Perché serve un nuovo patto sociale

L'intervento di Alessandra Servidori

La campagna elettorale è una esperienza unica e faticosa: si fanno i programmi, migliaia di volantini, e si corre dietro anche alle emergenze che di giorno in giorno cercano spazio sui giornali scoprendo spesso questioni che da anni segnaliamo con dati (con relative proposte di norme) spesso trascurate o divenute materia di interventi spot, e che diventano improvvisamente “fondamentali”.

È la questione del debito pubblico e delle risorse, della natalità mancata, dell’idea malsana di abolire il diritto tributario come insegnamento della giurisprudenza. Comincio dalla coda e dunque dalla questione che pare veramente fuori dalla realtà del diritto tributario (e, per l’effetto, il procedimento tributario) che è quella branca del diritto che si occupa di regolare i rapporti fra il contribuente e l’erario. Nel nostro ordinamento non è definito il concetto di “tributo” che dunque in dottrina viene identificato come una prestazione obbligatoria imposta e finalizzata a garantire il concorso di tutti al finanziamento della spesa pubblica, in applicazione dell’art. 53 della Costituzione, e collegata ad un fattore economico (una prestazione, un servizio, un fattore produttivo o reddituale) che deve essere prevista esclusivamente dalla legge. All’interno dei tributi sono ricompresi imposte, contributi, tasse e monopoli fiscali.

Posto che la materia è fondamentale per l’equilibrio del diritto costituzionale e del lavoro, mi auguro che chi ha lanciato questa proposta sia bloccato dal buonsenso dei decisori politici dal momento che proprio la riforma fiscale è una delle questioni di cui bisogna prioritariamente occuparsi anche in ambito europeo cercando un accordo equilibrato.
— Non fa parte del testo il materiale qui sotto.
(** A classic handler that makes the calls [ks] on the writer it is
    given. *)
Definition scripted (ks : list loggingResponseWriter.call)
  : @Middleware.http_Handler W S :=
  Middleware.HandlerFunc (fun v _ c =>
    fold_left
      (fun acc k =>
         match k with
         | loggingResponseWriter.CHeader => acc
         | loggingResponseWriter.CWrite b => snd (Middleware.V_Write v b acc)
         | loggingResponseWriter.CWriteHeader code =>
             Middleware.V_WriteHeader v code acc
         end)
      ks c).

(** The calls of the facade as data, and the sink calls each one makes. *)
Inductive facade_call : Type :=
| FInfo (msg : string)
| FInfof (format : string) (values : list Go.Value)
| FWarning (msg : string)
| FWarningf (format : string) (values : list Go.Value)
| FError (msg : string)
| FErrorf (format : string) (values : list Go.Value)
| FWTF (goroutine msg : string)
| FWTFf (goroutine format : string) (values : list Go.Value).

Definition facade_perform (k : facade_call) (rl : @RequestLogger.t S)
  : @RequestLogger.t S :=
  match k with
  | FInfo msg => RequestLogger.Info msg rl
  | FInfof format values => RequestLogger.Infof format values rl
  | FWarning msg => RequestLogger.Warning msg rl
  | FWarningf format values => RequestLogger.Warningf format values rl
  | FError msg => RequestLogger.Error msg rl
  | FErrorf format values => RequestLogger.Errorf format values rl
  | FWTF goroutine msg => RequestLogger.WTF goroutine msg rl
  | FWTFf goroutine format values =>
      RequestLogger.WTFf goroutine format values rl
  end.

Definition stack_trace (goroutine : string) : string :=
  RequestLogger.stackTracePrefix
  +:+ String.substring 0 RequestLogger.stBufLen goroutine.

Definition sink_calls (k : facade_call) : list RequestLoggerBase.call :=
  match k with
  | FInfo msg => [RequestLoggerBase.CInfo msg]
  | FInfof format values =>
      [RequestLoggerBase.CInfo (Go.Sprintf format values)]
  | FWarning msg => [RequestLoggerBase.CWarning msg]
  | FWarningf format values =>
      [RequestLoggerBase.CWarning (Go.Sprintf format values)]
  | FError msg => [RequestLoggerBase.CError msg]
  | FErrorf format values =>
      [RequestLoggerBase.CError (Go.Sprintf format values)]
  | FWTF goroutine msg =>
      [RequestLoggerBase.CWTF msg;
       RequestLoggerBase.CWTF (stack_trace goroutine)]
  | FWTFf goroutine format values =>
      [RequestLoggerBase.CWTF (Go.Sprintf format values);
       RequestLoggerBase.CWTF (stack_trace goroutine)]
  end.

Definition is_fatal (k : facade_call) : bool :=
  match k with
  | FWTF _ _ | FWTFf _ _ _ => true
  | _ => false
  end.

End MoreVocabulary.

Section FileVocabulary.
Context {W S T : Type} `{!http.ResponseWriter.t W} `{!RequestLoggerBase.t S}
  `{!Go.Fmt} `{!io.ReadSeeker T} `{!os.FileSystem T}.

(** A handler that answers with a file. *)
Definition File_handler (code : Z) (filename : string) : Handler W S :=
  fun c =>
    let '(err, (_, c)) := ContextResponse.File code filename c in (err, c).

End FileVocabulary.

Section TracingVocabulary.
Context {W S : Type} `{!RequestLoggerBase.t S}.

(** A middleware that logs [enter name] before the rest of the chain and
    [exit name] after it, and passes the error on. *)
Definition tracing (name : string) : @Middleware.t W S :=
  fun next c =>
    let c := with_Log (RequestLogger.Info ("enter " +:+ name)) c in
    let '(err, c) := next c in
    (err, with_Log (RequestLogger.Info ("exit " +:+ name)) c).

End TracingVocabulary.

Section StreamHandlerVocabulary.
Context {W S T : Type} `{!http.ResponseWriter.t W} `{!RequestLoggerBase.t S}
  `{!Go.Fmt} `{!io.ReadSeeker T}.

(** A handler that answers with a seekable stream. *)
Definition StreamReadSeeker_handler (code : Z) (stream : T) : Handler W S :=
  fun c =>
    let '(err, (_, c)) := ContextResponse.StreamReadSeeker code stream c in
    (err, c).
L’altra vicenda si snoda su una serie di iniziative che hanno trattato la natalità con editoriali sugli stati generali della medesima ma, come da queste pagine abbiamo più volte insistito, per la questione maternità servono interventi solidi strutturati e integrati e non bastano le decontibuzioni al lavoro femminile, dobbiamo assorbire le buone norme, nonché strumenti concreti, che nei paesi europei sono adottati con impatti positivi come i servizi per l’infanzia e la non autosufficienza, la condivisione culturale e concreta delle responsabilità familiari, le opportunità alle famiglie immigrate e non, il bilanciamento tra vita lavorativa e cura, nonché le politiche abitative.

Con i sindacati bisogna rimettere in pista un Patto sociale che potenzia anche l’organizzazione del lavoro attraverso la contrattazione del welfare aziendale e della condivisione degli utili della produttività attraverso la partecipazione dei/delle lavoratrici con una accelerazione della contrattazione di prossimità.
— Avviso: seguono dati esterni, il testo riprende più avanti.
Lemma transition_chatsConfigured (s : State) (effects : list Effect) (s' : State) :
  chatsConfigured String_of_number config s ->
  transition_ s effects s' ->
  Forall (addressedToApprover String_of_number config) effects
  /\ chatsConfigured String_of_number config s'.
Proof.
  intros [Hp Hsus] T.
  assert (Hnext : forall k task,
            suspended s !! k = Some task ->
            Forall (addressedToApprover String_of_number config)
              (nextSend String_of_number task)
            /\ Forall (fun task =>
                         In (sus_chatId task) chats
                         /\ forall a, In a (sus_rest task) -> In a (approvers_or_empty config))
                 (nextSuspended String_of_number k task (suspended s))).
  { intros k task Hk. destruct (Forall_lookup_1 _ _ _ _ Hsus Hk) as [Hchat Hrest].
    unfold nextSend, nextSuspended. destruct (sus_rest task) as [|a rest].
    - split; [constructor | by apply Forall_delete].
    - assert (Ha : In (String_ a) chats) by (apply in_map, Hrest; by left).
      split; [by repeat constructor|].
      apply Forall_insert; [exact Hsus|]. split; [exact Ha|].
      intros b Hb. apply Hrest. by right. }
  assert (Hedit : forall approvalId entry text,
            pending s !! approvalId = Some entry ->
            Forall (addressedToApprover String_of_number config)
              (finalEdit s approvalId entry text)).
  { intros approvalId entry text He. unfold finalEdit.
    destruct (requestCache s !! approvalId); repeat constructor. by apply (Hp approvalId). }
  assert (Hdel : forall approvalId approvalId' entry,
            delete approvalId (pending s) !! approvalId' = Some entry ->
            In (telegramChatId entry) chats).
  { intros approvalId approvalId' entry Hlk. apply (Hp approvalId').
    destruct (decide (approvalId = approvalId')) as [<-|Hne];
      [by rewrite lookup_delete_eq in Hlk | by rewrite lookup_delete_ne in Hlk]. }
  destruct T; unfold chatsConfigured, forget; cbn;
    try (split; [by repeat constructor | split; assumption]).
  - split; [destruct (gatewayClient s); by repeat constructor|].
    split; [|exact Hsus]. intros ? ? Hlk. by rewrite lookup_empty in Hlk.
  - assert (Ha : In (String_ a) chats).
    { unfold approverChats. rewrite H1. by left. }
    split; [by repeat constructor|]. split; [exact Hp|].
    apply Forall_app. split; [exact Hsus|]. repeat constructor; [exact Ha|].
    cbn. intros b Hb. rewrite H1. by right.
  - split; [by apply Hedit|]. split; [apply Hdel | exact Hsus].
  - split; [by apply Hedit|]. split; [apply Hdel | exact Hsus].
  - destruct (Hnext k task H) as [Hsend Hsus']. split; [exact Hsend|].
    split; [|exact Hsus']. intros approvalId entry Hlk.
    destruct (decide (req_id (sus_request task) = approvalId)) as [<-|Hne].
    + rewrite lookup_insert_eq in Hlk. injection Hlk as <-. cbn.
      by destruct (Forall_lookup_1 _ _ _ _ Hsus H).
    + rewrite lookup_insert_ne in Hlk by exact Hne. by apply (Hp approvalId).
  - destruct (Hnext k task H) as [Hsend Hsus']. split; [exact Hsend|].
    split; [exact Hp | exact Hsus'].
Qed.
E veniamo alla questione debito e risorse su cui la piramide si deve piantare. Qualcuno (lo sto praticando concretamente) deve dire che noi non possiamo rimuovere la realtà. L’espansione è finita e galleggiare è molto difficile siamo in una crisi strutturale economica e così non si può andare avanti.
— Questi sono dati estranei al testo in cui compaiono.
(** * export_model.py: the BLIP-to-ONNX export script, embedded in Rocq

    The script [scripts/export_model.py] is a straight-line program: it
    creates the output directory, loads the model, exports two sub-graphs,
    saves the tokenizer files and prints a manifest.  Everything it does
    goes through library calls (transformers, torch, pathlib, shutil), so
    the embedding is an exception-and-state monad over a small file system,
    with the library calls supplied by a [World] record. *)

From Stdlib Require Import QArith.
From stdpp Require Import gmap strings list fin_maps sorting.

Open Scope string_scope.
Open Scope list_scope.
#[local] Set Warnings "-clear-no-such-hyp".

(** ** Exceptions and results *)

Inductive Exn :=
  | FileExistsError
  | FileNotFoundError
  | NotADirectoryError
  | IsADirectoryError
  | TypeError
  | LibraryError (msg : string).

Inductive Result (A : Type) :=
  | Ok (a : A)
  | Raise (e : Exn).
Arguments Ok {A} a.
Arguments Raise {A} e.

Definition result_map {A B} (f : A → B) (r : Result A) : Result B :=
  match r with
  | Ok a => Ok (f a)
  | Raise e => Raise e
  end.

#[global] Instance Result_fmap : FMap Result := @result_map.

Definition outcome {A} (r : Result A) : option Exn :=
  match r with
  | Ok _ => None
  | Raise e => Some e
  end.

(** ** Tensors

    A tensor is described by its shape, its element type and its elements
    in storage order.  Only shapes and element types matter for tracing. *)

Inductive DType := torch_float32 | torch_long.

Record Tensor := {
  shape : list N;
  dtype : DType;
  item : nat → Q;
}.

(** The default generator of torch: a state from which [torch.randn]
    draws its samples. *)
Definition Rng := N.

Definition numel (dims : list N) : N := foldr N.mul 1%N dims.

(** [torch.ones(d1, ..., dn, dtype=dt)] *)
Definition torch_ones (dims : list N) (dt : DType) : Tensor :=
  {| shape := dims; dtype := dt; item := λ _, 1%Q |}.

(** [torch.randn(d1, ..., dn)] with the samples [g] drawn from the generator. *)
Definition torch_randn (g : nat → Q) (dims : list N) : Tensor :=
  {| shape := dims; dtype := torch_float32; item := g |}.

(** ** Modules of torch.nn

    A module carries its [training] flag; what it computes may depend on
    the flag and on the random generator (dropout). *)

Record Module (I O : Type) := {
  training : bool;
  impl : bool → Rng → I → Result O;
}.
Arguments training {I O} m.
Arguments impl {I O} m.

(** [m(x)]: the module runs under its own flag. *)
Definition module_call {I O} (m : Module I O) (g : Rng) (x : I) : Result O :=
  impl m (training m) g x.

(** [m.eval()] *)
Definition module_eval {I O} (m : Module I O) : Module I O :=
  {| training := false; impl := impl m |}.

(** The output of the vision sub-module (BaseModelOutputWithPooling). *)
Record VisionOutput := {
  last_hidden_state : Tensor;
  pooler_output : Tensor;
  vision_hidden_states : option (list Tensor);
  vision_attentions : option (list Tensor);
}.

Definition Cache := list (Tensor * Tensor).

(** The keyword arguments of the text decoder that the script can reach;
    an argument that is not passed keeps its default [None]. *)
Record DecoderKwargs := {
  kw_input_ids : option Tensor;
  kw_attention_mask : option Tensor;
  kw_encoder_hidden_states : option Tensor;
  kw_past_key_values : option Cache;
  kw_use_cache : option bool;
}.

(** The output of the text decoder (CausalLMOutputWithCrossAttentions). *)
Record DecoderOutput := {
  loss : option Tensor;
  logits : Tensor;
  past_key_values : option Cache;
  decoder_hidden_states : option (list Tensor);
  decoder_attentions : option (list Tensor);
  cross_attentions : option (list Tensor);
}.

Record BlipForConditionalGeneration := {
  vision_model : Module Tensor VisionOutput;
  text_decoder : Module DecoderKwargs DecoderOutput;
}.

(** [model.eval()] switches every sub-module to inference mode. *)
Definition model_eval (model : BlipForConditionalGeneration)
    : BlipForConditionalGeneration :=
  {| vision_model := module_eval (vision_model model);
     text_decoder := module_eval (text_decoder model) |}.

(** ** The two wrappers *)

Module VisionEncoderWrapper.
Record t := { encoder : Module Tensor VisionOutput }.

Definition init (model : BlipForConditionalGeneration) : t :=
  {| encoder := vision_model model |}.

Definition forward (self : t) (g : Rng) (pixel_values : Tensor)
    : Result Tensor :=
  result_map last_hidden_state (module_call (encoder self) g pixel_values).
End VisionEncoderWrapper.

Module TextDecoderWrapper.
Record t := { decoder : Module DecoderKwargs DecoderOutput }.

Definition init (model : BlipForConditionalGeneration) : t :=
  {| decoder := text_decoder model |}.

Definition forward (self : t) (g : Rng)
    (input_ids attention_mask encoder_hidden_states : Tensor)
    : Result Tensor :=
  result_map logits
    (module_call (decoder self) g
       {| kw_input_ids := Some input_ids;
          kw_attention_mask := Some attention_mask;
          kw_encoder_hidden_states := Some encoder_hidden_states;
          kw_past_key_values := None;
          kw_use_cache := None |}).
End TextDecoderWrapper.

(** ** The file system

    Paths are lists of components, relative to the working directory; the
    empty path is the working directory itself. *)

Inductive Node :=
  | Dir
  | File (data : string).

Abbreviation Path := (list string).
Abbreviation FS := (gmap (list string) Node).

Definition node (fs : FS) (p : Path) : option Node :=
  match p with
  | [] => Some Dir
  | _ => fs !! p
  end.

Definition parent (p : Path) : Path := removelast p.
Definition basename (p : Path) : string := List.last p "".

(** [p.exists()] *)
Definition Path_exists (p : Path) (fs : FS) : bool :=
  bool_decide (is_Some (node fs p)).

(** [p.mkdir(exist_ok=True)], without [parents]. *)
Definition Path_mkdir (p : Path) (fs : FS) : FS * Result unit :=
  match node fs p with
  | Some Dir => (fs, Ok ())
  | Some (File _) => (fs, Raise FileExistsError)
  | None =>
      match node fs (parent p) with
      | Some Dir => (<[p := Dir]> fs, Ok ())
      | Some (File _) => (fs, Raise NotADirectoryError)
      | None => (fs, Raise FileNotFoundError)
      end
  end.

(** [shutil.copy(src, dst)]: a directory as destination receives the file
    under the source's base name. *)
Definition shutil_copy (src dst : Path) (fs : FS) : FS * Result Path :=
  let dst' := match node fs dst with
              | Some Dir => dst ++ [basename src]
              | _ => dst
              end in
  match node fs src with
  | None => (fs, Raise FileNotFoundError)
  | Some Dir => (fs, Raise IsADirectoryError)
  | Some (File data) =>
      if decide (src = dst') then (fs, Raise (LibraryError "SameFileError"))
      else
        match node fs dst' with
        | Some Dir => (fs, Raise IsADirectoryError)
        | _ =>
            match node fs (parent dst') with
            | Some Dir => (<[dst' := File data]> fs, Ok dst')
            | Some (File _) => (fs, Raise NotADirectoryError)
            | None => (fs, Raise FileNotFoundError)
            end
        end
  end.

(** The entries of a directory: the paths one component below it. *)
Definition is_child (p q : Path) : Prop := q ≠ [] ∧ parent q = p.

#[global] Instance is_child_dec p q : Decision (is_child p q).
Proof. unfold is_child. apply _. Defined.

Definition children (p : Path) (fs : FS) : list Path :=
  filter (is_child p) (fst <$> map_to_list fs).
Un patto economico e sociale va pur fatto perché gli indicatori del Pil continuano a dirci che sì abbiamo degli ancoraggi nel risparmio privato (5mila miliardi e oltre) ma è la crescita che deve reggere il debito enorme pubblico che ci trasciniamo. Perché stiamo erodendo il famoso risparmio italiano: che fino al 2004 si era stabilizzato intorno al 11% ora è al 7%, quindi la demografia oltretutto riduce il patrimonio soprattutto immobiliare e la locazione del risparmio.

Noi abbiamo poco azionariato e meno proprietà immobiliari. Gli strumenti utili sono rappresentati dallo spostare una fetta di risparmi italiani in Btp e non solo a finanziare altri Fondi stranieri; abbiamo bisogno di manager di visione aperta e spingere la Cassa depositi e prestiti a sostenere il sistema italiano anche delle piccole e medie imprese e non nel sostegno alle imprese decotte, lavorare sulla fase di sviluppo delle aziende italiane per le imprese con incentivi e irrobustire il ruolo della Banca d’Italia per un coordinamento e una direzione equilibrata dell’accesso e facilitazione al credito.

Noi la ricchezza la collochiamo male e non aiutiamo le imprese a fare rete con burocratismi e “mancanza di una cornice di senso” mentre abbiamo bisogno di una visione e una strada intergenerazionale.

Su questo ed altro si deve irrobustire l’Italia in Europa ed lì che ci giochiamo credibilità. E potere.